Look through the records below for the word "Some". Report how many lines have it, and only that number.

Dataset excerpts
○ ○ ○
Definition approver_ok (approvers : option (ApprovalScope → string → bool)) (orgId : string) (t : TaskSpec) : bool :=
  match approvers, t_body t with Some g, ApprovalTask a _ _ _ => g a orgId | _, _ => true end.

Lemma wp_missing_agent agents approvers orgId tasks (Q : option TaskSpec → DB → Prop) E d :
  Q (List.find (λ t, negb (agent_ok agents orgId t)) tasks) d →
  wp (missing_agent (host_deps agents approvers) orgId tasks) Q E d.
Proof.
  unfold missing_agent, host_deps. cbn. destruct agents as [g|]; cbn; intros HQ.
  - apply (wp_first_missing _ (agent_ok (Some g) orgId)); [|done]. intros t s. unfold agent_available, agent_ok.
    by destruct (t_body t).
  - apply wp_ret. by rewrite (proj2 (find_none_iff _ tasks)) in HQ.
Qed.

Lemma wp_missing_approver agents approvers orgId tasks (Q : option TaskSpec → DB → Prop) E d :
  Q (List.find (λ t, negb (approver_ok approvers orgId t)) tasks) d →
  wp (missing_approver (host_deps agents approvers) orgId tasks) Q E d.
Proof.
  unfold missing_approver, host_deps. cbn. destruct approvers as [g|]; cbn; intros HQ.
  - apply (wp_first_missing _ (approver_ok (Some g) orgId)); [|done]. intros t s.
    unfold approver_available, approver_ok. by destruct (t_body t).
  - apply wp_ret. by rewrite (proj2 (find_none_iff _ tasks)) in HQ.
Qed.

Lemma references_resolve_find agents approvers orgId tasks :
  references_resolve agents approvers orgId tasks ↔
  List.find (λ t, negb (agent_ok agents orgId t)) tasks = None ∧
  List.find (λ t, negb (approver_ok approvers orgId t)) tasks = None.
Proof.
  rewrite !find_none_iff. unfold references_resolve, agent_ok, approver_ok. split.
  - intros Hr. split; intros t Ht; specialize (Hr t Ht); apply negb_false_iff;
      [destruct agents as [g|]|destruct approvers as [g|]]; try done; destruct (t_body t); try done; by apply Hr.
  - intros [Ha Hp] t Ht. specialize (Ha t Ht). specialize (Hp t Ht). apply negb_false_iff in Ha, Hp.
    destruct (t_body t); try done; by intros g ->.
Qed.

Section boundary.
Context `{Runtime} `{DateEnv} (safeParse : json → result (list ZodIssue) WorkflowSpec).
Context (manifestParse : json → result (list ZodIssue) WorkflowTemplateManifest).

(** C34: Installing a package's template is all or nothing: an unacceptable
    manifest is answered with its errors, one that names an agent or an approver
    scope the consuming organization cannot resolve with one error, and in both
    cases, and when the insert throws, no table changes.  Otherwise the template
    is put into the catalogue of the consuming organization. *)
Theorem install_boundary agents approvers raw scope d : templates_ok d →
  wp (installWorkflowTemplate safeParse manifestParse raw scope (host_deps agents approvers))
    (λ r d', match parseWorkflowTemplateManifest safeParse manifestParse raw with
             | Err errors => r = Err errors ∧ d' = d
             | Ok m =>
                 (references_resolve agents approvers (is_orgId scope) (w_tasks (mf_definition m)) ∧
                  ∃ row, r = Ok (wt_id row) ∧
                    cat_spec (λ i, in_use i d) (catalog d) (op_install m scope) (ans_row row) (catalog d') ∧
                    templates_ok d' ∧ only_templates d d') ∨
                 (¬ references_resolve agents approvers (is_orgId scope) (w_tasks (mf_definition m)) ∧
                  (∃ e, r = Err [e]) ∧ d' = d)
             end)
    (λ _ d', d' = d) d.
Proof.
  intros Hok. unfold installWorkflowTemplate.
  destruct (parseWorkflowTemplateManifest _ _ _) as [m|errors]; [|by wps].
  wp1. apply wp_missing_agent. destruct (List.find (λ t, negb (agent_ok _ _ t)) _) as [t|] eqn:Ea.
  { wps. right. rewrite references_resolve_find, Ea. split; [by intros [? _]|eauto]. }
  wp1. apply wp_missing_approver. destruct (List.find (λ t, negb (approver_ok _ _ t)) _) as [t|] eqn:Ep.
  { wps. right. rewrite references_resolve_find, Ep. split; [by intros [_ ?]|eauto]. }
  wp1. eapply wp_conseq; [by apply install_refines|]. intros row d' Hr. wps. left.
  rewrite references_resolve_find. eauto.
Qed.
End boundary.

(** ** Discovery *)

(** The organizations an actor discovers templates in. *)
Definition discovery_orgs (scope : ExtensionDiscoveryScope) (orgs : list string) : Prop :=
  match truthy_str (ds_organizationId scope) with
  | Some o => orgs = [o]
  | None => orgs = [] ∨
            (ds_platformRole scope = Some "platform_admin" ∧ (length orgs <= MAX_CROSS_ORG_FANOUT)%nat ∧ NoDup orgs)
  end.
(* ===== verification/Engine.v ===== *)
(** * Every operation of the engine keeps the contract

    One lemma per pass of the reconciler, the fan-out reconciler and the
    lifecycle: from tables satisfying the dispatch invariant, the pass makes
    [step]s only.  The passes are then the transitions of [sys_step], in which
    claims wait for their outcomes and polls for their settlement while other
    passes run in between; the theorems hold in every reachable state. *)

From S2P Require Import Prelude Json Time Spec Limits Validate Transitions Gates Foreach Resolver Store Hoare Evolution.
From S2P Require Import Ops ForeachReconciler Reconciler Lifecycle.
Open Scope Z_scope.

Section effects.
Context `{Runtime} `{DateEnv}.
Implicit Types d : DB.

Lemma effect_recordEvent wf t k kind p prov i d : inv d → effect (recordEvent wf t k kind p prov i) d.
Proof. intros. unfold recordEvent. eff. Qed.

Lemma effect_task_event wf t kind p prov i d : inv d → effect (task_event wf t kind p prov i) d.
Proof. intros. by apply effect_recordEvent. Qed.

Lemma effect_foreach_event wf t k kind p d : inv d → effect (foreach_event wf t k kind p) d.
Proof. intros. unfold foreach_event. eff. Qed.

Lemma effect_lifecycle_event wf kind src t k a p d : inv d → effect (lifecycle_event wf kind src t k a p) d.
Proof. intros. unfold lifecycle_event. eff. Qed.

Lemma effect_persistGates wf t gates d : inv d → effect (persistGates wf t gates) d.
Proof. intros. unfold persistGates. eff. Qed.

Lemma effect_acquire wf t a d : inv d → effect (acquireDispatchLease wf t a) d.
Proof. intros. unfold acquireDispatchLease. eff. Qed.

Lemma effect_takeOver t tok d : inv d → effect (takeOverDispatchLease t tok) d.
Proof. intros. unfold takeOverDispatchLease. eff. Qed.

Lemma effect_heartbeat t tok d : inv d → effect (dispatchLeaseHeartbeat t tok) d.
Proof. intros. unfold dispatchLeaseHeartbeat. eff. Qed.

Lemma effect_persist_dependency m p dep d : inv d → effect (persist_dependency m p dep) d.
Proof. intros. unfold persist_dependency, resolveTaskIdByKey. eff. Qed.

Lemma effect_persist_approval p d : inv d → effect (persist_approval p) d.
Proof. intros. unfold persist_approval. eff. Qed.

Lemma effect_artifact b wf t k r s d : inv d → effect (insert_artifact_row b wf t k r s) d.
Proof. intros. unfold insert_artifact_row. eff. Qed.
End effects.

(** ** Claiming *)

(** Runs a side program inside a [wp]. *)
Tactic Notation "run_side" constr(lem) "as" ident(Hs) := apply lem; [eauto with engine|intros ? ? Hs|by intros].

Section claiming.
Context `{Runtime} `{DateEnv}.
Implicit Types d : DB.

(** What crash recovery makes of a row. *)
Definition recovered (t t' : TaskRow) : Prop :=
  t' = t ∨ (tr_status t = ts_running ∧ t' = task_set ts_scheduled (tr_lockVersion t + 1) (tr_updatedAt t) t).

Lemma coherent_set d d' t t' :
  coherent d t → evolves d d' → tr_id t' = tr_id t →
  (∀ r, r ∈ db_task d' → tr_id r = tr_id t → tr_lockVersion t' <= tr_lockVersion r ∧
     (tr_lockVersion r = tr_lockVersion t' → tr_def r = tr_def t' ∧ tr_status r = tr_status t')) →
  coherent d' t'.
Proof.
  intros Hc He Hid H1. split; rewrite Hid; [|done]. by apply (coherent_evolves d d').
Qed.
○ ○ ○
• _Task solution_: 5